Misty’s story

Domestic Violence Awareness Month



Maya Angelou once said, “My mission in life is not merely to survive, but to thrive; and to do so with some passion, some compassion, some humor, and some style.” This perfectly sums up my friend Misty Chaviers.

We shared part of her story in 2019 as we turned the page on Domestic Violence Awareness month. In the spring of 2020, Misty co-founded the Man Up Movement with Brandon Wilcox. The mission of the movement is to educate young men on what domestic violence is, and its effects on victims. Her first one at Susan Moore High School was a success. That was March 2020.

I next heard from Misty last fall as October was approaching. It would be many months before I heard from her again. It was July and I told her we would sit down in August. The smart and tenacious lady that she is took it a step further going ahead and setting a time and day.

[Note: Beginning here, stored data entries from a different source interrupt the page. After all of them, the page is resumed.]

(** Any number of runs, one after the other. *)
Lemma restarts_log (f : string) (fuels : list nat) (w : World) :
  logs_to f (files w) ->
  let w' := restarts env GSHEETS_AVAILABLE fuels w in
  logs_to f (files w') /\
  match files w !! f with
  | Some content => appended_to f content (files w')
  | None => files w' !! f = None \/
            exists top, (length top <= 1)%nat /\ appended_to f top (files w')
  end /\
  (files_open env -> files_readable env -> loadable (files w) -> files w !! f = None ->
   fuels <> [] -> appended_to f [Line csv_header] (files w')).
Proof.
  revert w. induction fuels as [| fuel fuels IH]; intros w Hlog w'.
  - subst w'. cbn. split; [exact Hlog |]. split; [| congruence].
    destruct (files w !! f) eqn:Hf; [apply appended_to_refl; exact Hf | left; reflexivity].
  - subst w'. cbn [restarts foldl].
    destruct (main_log f fuel w Hlog) as (Hlog1 & Hrun1 & Hgood1).
    set (w1 := (main env GSHEETS_AVAILABLE fuel w).1) in *.
    destruct (IH w1 Hlog1) as (Hlog2 & Hrun2 & _).
    fold (restarts env GSHEETS_AVAILABLE fuels w1) in *.
    set (w2 := restarts env GSHEETS_AVAILABLE fuels w1) in *.
    assert (forall content1, files w1 !! f = Some content1 ->
                             appended_to f content1 (files w2)) as Hnext.
    { intros content1 Hf1. rewrite Hf1 in Hrun2. exact Hrun2. }
    split; [exact Hlog2 |]. split.
    + destruct (files w !! f) as [content |].
      * exact (appended_to_trans _ _ _ _ Hrun1 Hnext).
      * destruct Hrun1 as [Hnone | (top & Hlen & Htop)].
        -- rewrite Hnone in Hrun2. exact Hrun2.
        -- right. exists top. split; [exact Hlen |].
           exact (appended_to_trans _ _ _ _ Htop Hnext).
    + intros Hw Hr Hload Hnone _.
      exact (appended_to_trans _ _ _ _ (Hgood1 Hw Hr Hload Hnone) Hnext).
Qed.


End Restarts.

(** ** Configuration *)

Section Configuration.

Variable env : Env.

Lemma record_data_no_thresholds (self : Monitor) (market : Market) (y n : float) (w : World) :
  thresholds (config self) = None ->
  record_data env self market y n w = (asked w, Raise (KeyError "thresholds")).
Proof. intros H. unfold record_data. rewrite H. reflexivity. Qed.

Lemma monitor_markets_no_markets (self : Monitor) (fuel : nat) (w : World) :
  markets (config self) = None ->
  monitor_markets env self fuel w
  = (logged (Print Rule) (logged (Print Started) (logged (Print Rule) w)),
     Raise (KeyError "markets")).
Proof. intros H. unfold monitor_markets. rewrite H. reflexivity. Qed.

(** C6, as amended: when the configuration file does not exist and can
    be written, [load_config] returns the default configuration, with all
    six fields, and writes it to the file; when that write fails, the
    error leaves [load_config], and the file holds the default only if
    the failure came once the whole text was written.  When
    the file holds a JSON document, its dictionary is returned as read:
    nothing is written back and no missing field is filled in, so that a
    missing ["thresholds"] or ["markets"] raises [KeyError] where it is
    first read.  A file that cannot be opened for reading, or whose text
    is not a JSON document, makes [load_config] raise. *)
Theorem load_config_defaults (config_file : string) (w : World) :
  match read_error env (steps w) config_file with
  | Some e => load_config env config_file w = (asked w, Raise e)
  | None =>
      match files w !! config_file with
      | None =>
          match write_error env (S (steps w)) config_file with
          | None =>
              exists w', load_config env config_file w = (w', Ok default_config) /\
                         config_files w' = <[config_file := default_config]> (config_files w) /\
                         fill_defaults empty_config = default_config
          | Some failure =>
              exists w', load_config env config_file w
                         = (w', Raise (failure_exn failure)) /\
                         config_files w'
                         = match failure with
                           | Late _ => <[config_file := default_config]> (config_files w)
                           | _ => config_files w
                           end
          end
      | Some content =>
          match config_of content with
          | Some c =>
              load_config env config_file w = (asked w, Ok c) /\
              (forall self market y n w0,
                  config self = c -> thresholds c = None ->
                  record_data env self market y n w0
                  = (asked w0, Raise (KeyError "thresholds"))) /\
              (forall self fuel w0,
                  config self = c -> markets c = None ->
                  exists w1, monitor_markets env self fuel w0
                             = (w1, Raise (KeyError "markets")))
          | None => load_config env config_file w = (asked w, Raise (JSONDecodeError config_file))
          end
      end
  end.
Proof.
  unfold load_config. rewrite bind_eq. cbn [ask].
  destruct (read_error env (steps w) config_file) as [msg |]; [reflexivity |].
  rewrite bind_eq. cbn [get_world files asked].
  destruct (files w !! config_file) as [content |] eqn:Hfile.
  - destruct (config_of content) as [c |]; [| reflexivity].
    split; [reflexivity |]. split.
    + intros self market y n w0 <- Hth. apply record_data_no_thresholds. exact Hth.
    + intros self fuel w0 <- Hms. eexists. apply monitor_markets_no_markets. exact Hms.
  - unfold dump_config. rewrite !bind_eq. cbn [ask steps asked].
    destruct (write_error env (S (steps w)) config_file) as [[e | e fields chars | e] |].
    + eexists. split; [reflexivity |]. reflexivity.
    + eexists. split; [reflexivity |].
      apply (config_files_new w _ config_file [TornDoc]); [reflexivity | exact Hfile | reflexivity].
    + eexists. split; [reflexivity |]. apply config_files_insert. reflexivity.
    + eexists. split; [reflexivity |]. split; [| reflexivity].
      apply config_files_insert. reflexivity.
Qed.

On Aug. 18, I finally met Misty. She’s fierce, compassionate, passionate, strong, determined, loud, proud, brave… Misty is a Blount County girl who is kind hearted, loves God, loves Susan Moore, and Alabama football. But more importantly, she is a survivor. A survivor who has come close to losing her life, who felt alone, believed she was the only person to endure such abuse, and was tangled up in a web of lies of deceit. Now, more than 25 years later, Misty is determined to be a “voice for the voiceless,” an educator, an advocate, and a light for victims.

Misty Chaviers advocates for victims of domestic abuse.

Misty Chaviers advocates for victims of domestic abuse.

October is Domestic Violence Awareness Month and we will spend the next few weeks sharing the stories of three very special ladies. These three women have been through hell and back. They are more than statistics. They are daughters, mothers, friends, neighbors. They are survivors. Misty’s story

Whenever you start dating someone you start feeling those butterflies and those fuzzy warm feelings and then you start to eventually fall in love or at least have the idea of what love is. Then the thoughts of marriage and a future with this person start to set in. Before you know it, you have become Mrs. to your Mr. Perfect. At least you think he’s perfect because he’s your person.

Soon, though, you find yourself questioning his actions toward you; what seemed like a fairytale soon becomes a nightmare. I was 18 and I was quickly finding myself the victim of violent outbursts at the hands of a man I once thought loved me and his baby.

I would wonder what I did wrong. I started questioning myself, not his violent behavior. I mean, why would this man scream over a loaf of bread and a pack of turkey? But when I opened a pack of turkey instead of just using an opened pack of ham, I was screamed at and he turned on me in a violent rage.

These are just some of the things he started to do. As time went on, he started to strike me closed handed with his fist balled up. The head butts became harder and I began to see stars. Using a dull knife he cut my throat from one ear to the other, threatening to use it sharpened the next time. His outbursts were happening more frequently and more harshly each time.

You may ask yourself these questions because most people do: “Why didn’t you just leave?” or “Why did you stay?” Well, when you are mentally tortured and physically beaten over and over again you lose who you are, and you lose a sense of reality. He would threaten to burn my family up in their sleep. He would threaten to kill me constantly. I was a frightened and scared young girl and I didn’t know where to turn.

This is just a little of what I went through in the abuse I endured. I am in the process of writing a book because after 25 years of surviving domestic violence, I am now a certified victim advocate and I try to be a mentor to so many women. I also started a podcast call “I’m a Survivor.” I want to help women not only in my county and my state, but around the world. I want to help them get freedom from domestic violence.

My passion runs deep for young women who are involved in abusive relationships. Too many times women are not believed when they do cry out for help. Too many times they are blamed for speaking out about the abuse they have endured.

I want people to be educated about domestic abuse and what it looks like from a victim’s point of view. We as a community should support survivors and victims of abuse because it affects not only women, but children as well.

I pray that sharing my voice can change lives. That’s what my podcast is about, changing and saving lives. The very first survivor series I did was with two beautiful ladies from Blount County. People here in our county should support and recognize women who have been affected by domestic violence.

This is only the beginning. There are some very special things that we hope to achieve to help our women here in this county. I am never giving up on spreading awareness and helping as many victims as I can. I do it for those who haven’t found their voice yet or for those who aren’t able to speak anymore. May God reach every victim of domestic violence.

When you are like me and you heal from what was meant to destroy you, there is a major sense of peace and calm that overtakes you, allowing you to be able to heal emotionally. I am on this beautiful journey now as an advocate and I hope this article helps reach women in this county to let them know there is support for you here.